Personal information
- Date of birth: 17 December 1998 (age 27)
- Place of birth: Bamako, Mali
- Height: 1.89 m (6 ft 2 in)
- Position: Midfielder

Team information
- Current team: JS Kairouan

Senior career*
- Years: Team / Apps / (Gls)
- 2016: AS Korofina
- 2017: Alcorcón B
- 2017–2018: Atlético Astorga
- 2018: Júpiter Leonés / 3 / (2)
- 2018: Shirak / 8 / (0)
- 2019: Botoșani / 1 / (0)
- 2019: Lori / 9 / (0)
- 2020: Djoliba AC
- 2021–: JS Kairouan

International career
- 2015: Mali U17 / 7 / (0)
- 2017: Mali U20 / 3 / (0)

= Moussa Diakité (footballer, born 1998) =

Malian footballer

Moussa Diakité (born 17 December 1998) is a Malian professional football player who plays for Cadiz CF.

==Career==
===Club===
In the summer of 2018, Diakité joined Shirak.

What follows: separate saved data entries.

(** *** Listening *)

Lemma listen_once_run (t : string) (j : handler)
      (view : StravaWebhookView_obj) (h : hass R) :
  listen_once t j view h =
  if Nat.ltb (listeners (bus h) t) 1 then
    match domain_data h with
    | Some (Some removers) =>
        (Returned tt,
         mk_hass (core h)
           (Some (Some (removers ++ [remove_listener (allocated h)])))
           (bus h ++ [mk_listener (allocated h) t j view])
           (update_listeners h) (S (allocated h)),
         [])
    | _ => (Raised KeyError, h, [])
    end
  else (Returned tt, h, []).
Proof.
  unfold listen_once, async_listeners_get, read_removers, domain,
    async_listen, hbind, hlift, hret, set_domain.
  destruct (Nat.ltb (listeners (bus h) t) 1); [|reflexivity].
  destruct (domain_data h) as [[removers|]|]; reflexivity.
Qed.

Lemma listeners_app (b b' : list listener) (t : string) :
  listeners (b ++ b') t = (listeners b t + listeners b' t)%nat.
Proof. unfold listeners. now rewrite List.filter_app, List.length_app. Qed.

(** The statements that listen, one after the other: every event type
    named gets a listener unless it has one. *)
Lemma listen_each_run (l : list (string * handler))
      (view : StravaWebhookView_obj) (k : HM (R := R) unit) (h : hass R)
      (removers : list remover) :
  domain_data h = Some (Some removers) ->
  exists h' new,
    listen_each l view k h = k h'
    /\ core h' = core h
    /\ update_listeners h' = update_listeners h
    /\ (exists removers', domain_data h' = Some (Some removers'))
    /\ bus h' = bus h ++ new
    /\ (forall x,
          In x new -> In (event_type x, job x) l /\ closed_over x = view)
    /\ forall t,
         listeners (bus h') t
         = if Nat.eqb (listeners (bus h) t) 0
              && List.existsb (String.eqb t) (List.map fst l)
           then 1%nat else listeners (bus h) t.
Proof.
  revert h removers; induction l as [|[t0 j] l IH]; intros h removers Hd.
  - exists h, []. cbn [listen_each List.map List.existsb].
    do 3 (split; [reflexivity|]).
    split; [now exists removers|].
    split; [now rewrite List.app_nil_r|].
    split; [intros x []|].
    intros t. rewrite andb_false_r. reflexivity.
  - cbn [listen_each]. rewrite hbind_run, listen_once_run, Hd.
    destruct (Nat.ltb (listeners (bus h) t0) 1) eqn:E.
    + apply Nat.ltb_lt in E. cbn beta iota.
      set (h1 := mk_hass (core h)
                   (Some (Some (removers ++ [remove_listener (allocated h)])))
                   (bus h ++ [mk_listener (allocated h) t0 j view])
                   (update_listeners h) (S (allocated h))).
      destruct (IH h1 _ eq_refl)
        as (h' & new & Hk & Hc & Hu & Hr & Hb & Hv & Hn).
      exists h', (mk_listener (allocated h) t0 j view :: new).
      cbn [app]. rewrite hrun_eta, Hk.
      split; [reflexivity|]. split; [exact Hc|]. split; [exact Hu|].
      split; [exact Hr|].
      split; [rewrite Hb; cbn [bus h1]; now rewrite <- List.app_assoc|].
      split; [intros x [<-|Hx];
              [split; [now left|reflexivity]
              |destruct (Hv x Hx); split; [now right|assumption]]|].
      intros t. rewrite Hn. cbn [bus h1]. rewrite listeners_app.
      unfold listeners at 2 4.
      cbn [List.filter event_type List.map fst List.existsb].
      destruct (String.eqb_spec t0 t) as [->|Hne].
      * rewrite String.eqb_refl. cbn [List.length orb].
        replace (listeners (bus h) t) with 0%nat by lia.
        reflexivity.
      * destruct (String.eqb_spec t t0) as [->|_]; [now elim Hne|].
        cbn [List.length orb]. now rewrite Nat.add_0_r.
    + apply Nat.ltb_ge in E. cbn beta iota.
      destruct (IH h removers Hd)
        as (h' & new & Hk & Hc & Hu & Hr & Hb & Hv & Hn).
      exists h', new. cbn [app]. rewrite hrun_eta, Hk.
      split; [reflexivity|]. do 4 (split; [assumption|]).
      split; [intros x Hx; destruct (Hv x Hx); split;
              [now right|assumption]|].
      intros t. rewrite Hn. cbn [List.map fst List.existsb].
      destruct (String.eqb_spec t t0) as [->|_]; [|reflexivity].
      destruct (listeners (bus h) t0); [lia|reflexivity].
Qed.

Lemma register_event_listeners_run (view : StravaWebhookView_obj)
      (h : hass R) :
  match domain_data h with
  | None => register_event_listeners view h = (Raised KeyError, h, [])
  | Some _ =>
      exists id new,
        register_event_listeners view h
        = (Returned tt,
           mk_hass (core h) (Some (Some [remove_update_listener id]))
             (bus h ++ new) (update_listeners h ++ [id]) (S id),
           [])
        /\ (forall x,
              In x new ->
              In (event_type x, job x) wiring /\ closed_over x = view)
        /\ forall t,
             listeners (bus h ++ new) t
             = if Nat.eqb (listeners (bus h) t) 0
                  && List.existsb (String.eqb t) listened
               then 1%nat else listeners (bus h) t
  end.
Proof.
  unfold register_event_listeners.
  change (hbind (listen_once EVENT_HOMEASSISTANT_START ha_start_handler view) _)
    with (listen_each (R := R)
            wiring view
            (hbind add_update_listener (fun r => write_removers [r]))).
  destruct (domain_data h) as [d|] eqn:Hd.
  - rewrite hbind_run.
    unfold write_removers at 1, domain, hbind at 1. rewrite Hd.
    cbn [of_option app].
    destruct (listen_each_run
                wiring view
                (hbind add_update_listener (fun r => write_removers [r]))
                (set_domain h (Some (Some []))) [] eq_refl)
      as (h' & new & Hk & Hc & Hu & (rs & Hr) & Hb & Hv & Hn).
    exists (allocated h'), new. cbn [app]. rewrite hrun_eta, Hk.
    split; [|split; [exact Hv|]].
    + unfold add_update_listener, write_removers, domain, hbind, set_domain.
      cbn [domain_data core bus update_listeners allocated].
      rewrite Hr, Hc, Hu, Hb. reflexivity.
    + intros t. specialize (Hn t). rewrite Hb in Hn. exact Hn.
  - unfold write_removers, domain, hbind. rewrite Hd. reflexivity.
Qed.

(** *** Set-up *)

Lemma set_core_core (h : hass R) : set_core h (core h) = h.
Proof. now destruct h. Qed.

Lemma oauth_session_events (h : hass R) : hevents (oauth_session h) = [].
Proof.
  unfold oauth_session, htry_except, hbind, ask, call, entry_item, hevents.
  destruct (async_get_config_entry_implementation h) as [[]|e];
    cbn [fst snd app].
  - now destruct (async_ensure_token_valid h) as [[[]|e] h'].
  - destruct (exn_eqb e ValueError); [|reflexivity].
    destruct (dict_item (entry_data (core h)) CONF_CLIENT_ID);
      [|reflexivity].
    destruct (dict_item (entry_data (core h)) CONF_CLIENT_SECRET);
      [|reflexivity].
    destruct (async_register_implementation h) as [[]|e']; [|reflexivity].
    now destruct (async_ensure_token_valid h) as [[[]|e'] h'].
Qed.
(** * Gesture-Controlled-Rhythm-Game: the scoring engine and its session handler

    A shallow embedding of [src/sondream/stream/rhythm_game_logic.py], of
    the session handler of [src/sondream/stream/consumers.py] and of the
    gesture recogniser of [src/sondream/gesture/ges.py].

    Python [float]s are IEEE-754 binary64 numbers: they are modelled by Rocq's
    primitive [float], whose operations are the same binary64 operations with
    round-to-nearest-even.  Python [int]s are unbounded: they are modelled by
    [Z].  A field annotated [float] whose default is written as an integer
    literal ([416]) holds the same number as a binary64 value; mixed
    int/float arithmetic in Python converts the integer first, and mixed
    comparisons are exact, so nothing is lost on these values.

    The entry time and the miss distance of a note are not converted by
    anyone: the engine and the handler are given twice, first on notes
    whose two fields are floats, then (module [Dyn]) on notes whose two
    fields are whatever JSON decoding left there; the two agree on float
    fields.

    The file has three parts: the model, definition by definition as the
    source has them; the vocabulary of the properties (sessions, the blocks
    of [process_note_result] as functions, concrete inputs); the
    properties, which start with the facts about binary64 rounding they
    rest on, read from the specification of the primitive operations. *)

From Stdlib Require Import ZArith Bool List Lia String Floats.
Import ListNotations.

Six-months later, on 21 December 2018, Diakité left Shirak, signing for Botoșani on 10 January 2019.

On 10 September 2019, Lori FC announced the signing of Diakité on a one-year contract from Botoșani Diakité left Lori by mutual consent on 16 December 2019. Diakité then returned to Mali and joined Djoliba AC for the 2020 season.